*** Opening SUPPLIED RECORDS ***
Lemma C5_win_detector_witness :
  wellFormed (cells xWins) = true
  ∧ evaluate_spec (cells xWins) = Some X_won
  ∧ checkWinCondition (cells xWins) = Some (evaluate_spec (cells xWins))
  ∧ checkWinCondition (cells xWins) = Some (Some X_won).
Proof.
  assert (wellFormed (cells xWins) = true) as Hwf by (vm_compute; reflexivity).
  assert (Forall (fun c => markOrNull (value c) = true) (cells xWins)) as Hval
    by (vm_compute; repeat constructor).
  destruct (C5_win_detector (cells xWins) Hwf Hval) as (_ & _ & Hspec & Hline).
  split; [exact Hwf|]. split; [vm_compute; reflexivity|].
  split; [exact Hspec|].
  apply (Hline (1, 4, 7) X).
  - vm_compute. do 3 right. left.
  - left. reflexivity.
  - vm_compute. reflexivity.
  - intros l' Hl'. vm_compute in Hl'.
    repeat (apply elem_of_cons in Hl' as [->|Hl']; [vm_compute; reflexivity|]).
    apply elem_of_nil in Hl' as [].
Defined.

(** In the running program the detector is only called by [makeTurn], on
    the board after a click, and there it never raises the [TypeError]. *)
Lemma click_no_TypeError s cell :
  reachable s → snd (makeTurn_try s cell s) ≠ inl TypeError.
Proof.
  intros Hs. apply reachable_Inv in Hs as HInv.
  destruct (makeTurn_try_cases s cell)
    as [(_ & ->)|[(_ & _ & _ & ->)|[(HX & HO & Hfree & Hnone & _)|
        (_ & _ & _ & won & _ & ->)]]]; try discriminate.
  destruct (accepted_total s cell _ HInv eq_refl) as [r Hr].
  congruence.
Qed.

(** C9: on a well-formed board (nine cells, each identifier 1..9 exactly
    once) every lookup the detector makes finds its cell and the detector
    returns: no win, X won or O won.  It reads the board and builds
    nothing else. *)
Theorem C9_win_detector_total cs :
  wellFormed cs = true →
  (∀ i, 1 ≤ i ≤ 9 → is_Some (cellValue cs i))
  ∧ Forall (fun line : nat * nat * nat =>
              is_Some (cellValue cs line.1.1) ∧ is_Some (cellValue cs line.1.2)
              ∧ is_Some (cellValue cs line.2)) winConditions
  ∧ ∃ r, checkWinCondition cs = Some r
         ∧ (r = None ∨ r = Some X_won ∨ r = Some O_won).
Proof.
  intros Hwf.
  assert (∀ i, 1 ≤ i ≤ 9 → is_Some (cellValue cs i)) as Hlook.
  { intros i Hi. apply cellValue_is_Some, wellFormed_ids; assumption. }
  split; [exact Hlook|]. split.
  - unfold winConditions. repeat constructor; apply Hlook; cbn; lia.
  - destruct (checkLines_total cs winConditions (winConditions_in cs Hwf))
      as [r Hr].
    exists r. split; [exact Hr|].
    destruct r as [w|]; [|auto].
    apply checkLines_won in Hr as [->| ->]; auto.
Qed.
*** Closing SUPPLIED RECORDS ***
→ TASK OBJECTIVE: When the line containing "intros i Hi." is found in the records above, restate it and every later line word for word through the last one, and nothing more.

→ YOUR SOLUTION:
  { intros i Hi. apply cellValue_is_Some, wellFormed_ids; assumption. }
  split; [exact Hlook|]. split.
  - unfold winConditions. repeat constructor; apply Hlook; cbn; lia.
  - destruct (checkLines_total cs winConditions (winConditions_in cs Hwf))
      as [r Hr].
    exists r. split; [exact Hr|].
    destruct r as [w|]; [|auto].
    apply checkLines_won in Hr as [->| ->]; auto.
Qed.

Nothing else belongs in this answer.